| Work required |
When the word "around" shows up in a line of the records below, copy that line.

[Opening Supplied material section]

(** C4, as the source has it: under "never", an identifier whose parent is
    a member access or a property is never reported; the name of an import
    specifier is reported as under "always", when the local name is the
    identifier's own and the stripped name is underscored; any other
    identifier is reported when its stripped name is underscored and its
    parent is neither a call nor a construction. *)
Theorem never_exempts_properties
    (h : Tree) (node : nat) (nd : Node) (nm : string) (p : Node)
    (st : Traversal) :
  h !! node = Some nd → name nd = Some nm →
  deref h (parent nd) = Some p →
  (type p = "MemberExpression" ∨ type p = "Property" →
   Identifier "never" h node st = Some st)
  ∧ (import_type (type p) →
     ∀ l ln, local p = Some l → h !! l = Some ln →
       Identifier "never" h node st =
       Some (if bool_decide (name ln = Some nm)
                && isUnderscored (Str.replace_private nm)
             then report node nd st else st))
  ∧ (type p ≠ "MemberExpression" → type p ≠ "Property" →
     ¬ import_type (type p) →
     Identifier "never" h node st =
     Some (if isUnderscored (Str.replace_private nm)
              && negb (ALLOWED_PARENT_TYPES_has (type p))
           then report node nd st else st)).
Proof.
  intros Hnode Hname Hparent. split_and!.
  - intros [Hp|Hp].
    + by rewrite (Identifier_member h node nd nm p).
    + by rewrite (Identifier_property h node nd nm p).
  - intros Hp l ln Hl Hln.
    rewrite (Identifier_import h node nd nm p) by done.
    unfold import_local. rewrite Hl, Hln. cbn [mbind option_bind].
    by destruct (_ && _).
  - intros Hm Hp Hi. by apply Identifier_plain.
Qed.

Lemma never_exempts_properties_witness :
  Identifier "never" var_and_key 6 start = Some start.
Proof.
  refine (proj1
    (never_exempts_properties var_and_key 6 (identifier "my_key" 5) "my_key"
       (propertyNode 4 6 7) start eq_refl eq_refl eq_refl) _).
  right. reflexivity.
Defined.

(** C4, as the claim states it, fails: under "never" the name of the import
    specifier of [import { my_export } from "m"] is reported. *)
Lemma import_binding_reported_under_never :
  sink <$> Identifier "never" import_plain 3 start =
  Some [violation 3 "my_export"].
Proof. reflexivity. Qed.

Example never_checks_variables :
  sink <$> traverse "never" var_and_key [3; 6]%nat start =
  Some [violation 3 "my_var"].
Proof. reflexivity. Qed.

(** The option of the rule: anything but "never" is "always". *)
Lemma properties_of_cases (option0 : option string) :
  properties_of option0 = "never" ∧ option0 = Some "never"
  ∨ properties_of option0 = "always" ∧ option0 ≠ Some "never".
Proof.
  unfold properties_of. destruct option0 as [v|]; cbn;
    [|right; by split].
  destruct (String.eqb_spec v "never") as [->|Hn]; [left; by split|]. right.
  destruct (String.eqb_spec v "always") as [->|Ha]; cbn;
    (split; [done|congruence]).
Qed.

Lemma create_never : create (Some "never") = Identifier "never".
Proof. reflexivity. Qed.

(** Any other value of the option, or none, is "always". *)
Lemma create_always (option0 : option string) :
  option0 ≠ Some "never" → create option0 = Identifier "always".
Proof.
  intros H. unfold create.
  destruct (properties_of_cases option0) as [[_ ?]|[-> _]]; done.
Qed.

(** ** Further properties of the rewriter *)

Section RewriterMore.

Implicit Types (s t p q : string) (c : ascii) (w : bool).

(** The result of the rewriter, whatever the text. *)
Lemma removeUnderscore_runs s :
  removeUnderscore s =
  Str.leading_us s +:+
  (removeUnderscore_loop (Str.replace_private s) "" false +:+
   default "" (Str.exec_suffix s)).
Proof. unfold removeUnderscore. by rewrite privateFlagPrefix_eq, privateFlagSuffix_eq. Qed.

Lemma all_us_suffix s : Str.all_us (default "" (Str.exec_suffix s)) = true.
Proof.
  destruct (Str.exec_suffix s) as [t|] eqn:E; [|done]. by apply all_us_exec_suffix in E.
Qed.

Lemma drop_leading_us_markers p t :
  Str.all_us p = true → Str.drop_leading_us (p +:+ t) = Str.drop_leading_us t.
Proof.
  induction p as [|c p IH]; [done|]. rewrite app_cons. simpl.
  destruct (Str.is_us c); [|done]. apply IH.
Qed.

Lemma drop_trailing_us_markers t q :
  Str.all_us q = true → Str.drop_trailing_us (t +:+ q) = Str.drop_trailing_us t.
Proof.
  intros Hq. induction t as [|c t IH].
  - rewrite app_empty_l. by apply drop_trailing_us_all.
  - rewrite app_cons. simpl. rewrite all_us_app, Hq, andb_true_r, IH. done.
Qed.

Lemma drop_leading_us_before_markers s q :
  Str.all_us q = true →
  Str.drop_leading_us (s +:+ q) =
  if Str.all_us s then "" else Str.drop_leading_us s +:+ q.
Proof.
  intros Hq. induction s as [|c s IH].
  - rewrite app_empty_l. by apply drop_leading_us_all.
  - rewrite app_cons. simpl. destruct (Str.is_us c); [apply IH|done].
Qed.

(** Private markers around a text are stripped with its own. *)
Lemma replace_private_markers p s q :
  Str.all_us p = true → Str.all_us q = true →
  Str.replace_private (p +:+ (s +:+ q)) = Str.replace_private s.
Proof.
  intros Hp Hq. unfold Str.replace_private.
  rewrite drop_leading_us_markers, drop_leading_us_before_markers by done.
  destruct (Str.all_us s) eqn:Hs.
  - by rewrite drop_leading_us_all.
  - by apply drop_trailing_us_markers.
Qed.

Lemma leading_split s : s = Str.leading_us s +:+ Str.drop_leading_us s.
Proof.
  induction s as [|c s IH]; [done|]. simpl.
  destruct (Str.is_us c); [|done]. by rewrite app_cons, <- IH.
Qed.

Lemma trailing_split t :
  t = Str.drop_trailing_us t +:+ default "" (Str.exec_suffix t).
Proof.
  induction t as [|c t IH]; [done|]. simpl.
  destruct (Str.is_us c && Str.all_us t); [done|]. by rewrite app_cons, <- IH.
Qed.

Lemma exec_suffix_drop_leading s :
  Str.all_us s = false →
  Str.exec_suffix s = Str.exec_suffix (Str.drop_leading_us s).
Proof.
  induction s as [|c s IH]; [done|]. cbn [Str.all_us Str.drop_leading_us].
  destruct (Str.is_us c) eqn:E; [|done]. cbn [andb Str.exec_suffix]. intros Hs.
  rewrite E, Hs. by apply IH.
Qed.

Lemma upper_ascii_idem c : Str.upper_ascii (Str.upper_ascii c) = Str.upper_ascii c.
Proof. by destruct c as [[] [] [] [] [] [] [] []]. Qed.

End RewriterMore.

(** X1: the text the fix puts in place of an identifier passes the
    underscore test of the rule, whatever the text was: once stripped of its
    private markers, the rewritten text is not underscored. So the fix
    changes every text that fails the test. *)
Theorem fix_passes_underscore_test (s : string) :
  isUnderscored (Str.replace_private (removeUnderscore s)) = false
  ∧ (isUnderscored (Str.replace_private s) = true → removeUnderscore s ≠ s).
Proof.
  assert (isUnderscored (Str.replace_private (removeUnderscore s)) = false) as H.
  { rewrite removeUnderscore_runs.
    rewrite replace_private_markers by (apply all_us_leading || apply all_us_suffix).
    pose proof (loop_no_us (Str.replace_private s) false) as Hno.
    unfold Str.replace_private at 1. destruct (no_us_core _ Hno) as [-> ->].
    by apply isUnderscored_no_us. }
  split; [done|]. intros Hs Heq. rewrite Heq in H. congruence.
Qed.

(** X2: leading and trailing underscores are not judged: around any name,
    they change neither the stripped name nor the result of the underscore
    test on it. *)
Theorem private_markers_not_judged (p s q : string) :
  Str.all_us p = true → Str.all_us q = true →
  Str.replace_private (p +:+ (s +:+ q)) = Str.replace_private s
  ∧ isUnderscored (Str.replace_private (p +:+ (s +:+ q))) =
    isUnderscored (Str.replace_private s).
Proof.
  intros Hp Hq. by rewrite replace_private_markers.
Qed.

Lemma private_markers_not_judged_witness :
  Str.replace_private ("__" +:+ ("my_name" +:+ "_")) = Str.replace_private "my_name"
  ∧ isUnderscored (Str.replace_private ("__" +:+ ("my_name" +:+ "_"))) =
    isUnderscored (Str.replace_private "my_name").
Proof. apply (private_markers_not_judged "__" "my_name" "_"); reflexivity. Defined.

(** X3: a text whose stripped form has no underscore is left as it is by
    the rewriter, private markers included, provided it is not made of
    underscores only. *)
Theorem removeUnderscore_fixes_camel (s : string) :
  Str.all_us s = false → Str.no_us (Str.replace_private s) = true →
  removeUnderscore s = s.
Proof.
  intros Hs Hno. rewrite removeUnderscore_runs, loop_id by done.
  rewrite exec_suffix_drop_leading by done. unfold Str.replace_private.
  by rewrite <- trailing_split, <- leading_split.
Qed.

Lemma removeUnderscore_fixes_camel_witness :
  removeUnderscore "__myPrivate_" = "__myPrivate_".
Proof. apply removeUnderscore_fixes_camel; reflexivity. Defined.

(** X4: a text made of underscores only (and not empty) is not a fixed
    point of the rewriter: the prefix and the suffix each match the whole
    text, and the result is the text twice. *)
Theorem removeUnderscore_only_markers (s : string) :
  Str.all_us s = true →
  removeUnderscore s = s +:+ s ∧ (s ≠ "" → removeUnderscore s ≠ s).
Proof.
  intros Hs. rewrite removeUnderscore_all_us by done. split; [done|].
  intros Hne Heq. apply (f_equal String.length) in Heq.
  rewrite app_length in Heq. destruct s; [done|]. simpl in Heq. lia.
Qed.

Lemma removeUnderscore_only_markers_witness :
  removeUnderscore "__" = "__" +:+ "__" ∧ ("__" ≠ "" → removeUnderscore "__" ≠ "__").
Proof. apply removeUnderscore_only_markers. reflexivity. Defined.

(** X5: the loop of the rewriter only drops underscores and changes the
    case of characters: upper-cased, its result is the upper-cased text
    without its underscores, whatever the flag it starts with. *)
Theorem loop_keeps_characters (t : string) (w : bool) :
  Str.toUpperCase (removeUnderscore_loop t "" w) =
  Str.toUpperCase (remove_underscores t).
Proof.
  revert w. induction t as [|c t IH]; intros w; [done|].
  cbn [remove_underscores]. destruct (Str.is_us c) eqn:E.
  - rewrite loop_cons_us by done. apply IH.
  - rewrite loop_cons_other by done. cbn [Str.toUpperCase]. rewrite IH.
    destruct w; by rewrite ?upper_ascii_idem.
Qed.

(** ** Further properties of [report] and of the handler *)

Lemma report_reported node nd st : node ∈ reported (report node nd st).
Proof.
  destruct (decide (node ∈ reported st)) as [Hin|Hout].
  - by rewrite report_again.
  - rewrite report_fresh by done. cbn. apply elem_of_app. right.
    by apply list_elem_of_singleton.
Qed.

Lemma report_sink node nd st :
  sink (report node nd st) = sink st
  ∨ sink (report node nd st) =
    (sink st ++ [mkViolation node camelcase_message (name nd)
                   (removeUnderscore (text nd))])%list.
Proof.
  destruct (decide (node ∈ reported st)) as [Hin|Hout].
  - left. by rewrite report_again.
  - right. by rewrite report_fresh.
Qed.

[Closing Supplied material section]

| Reply to the task |
(** Private markers around a text are stripped with its own. *)
(** X2: leading and trailing underscores are not judged: around any name,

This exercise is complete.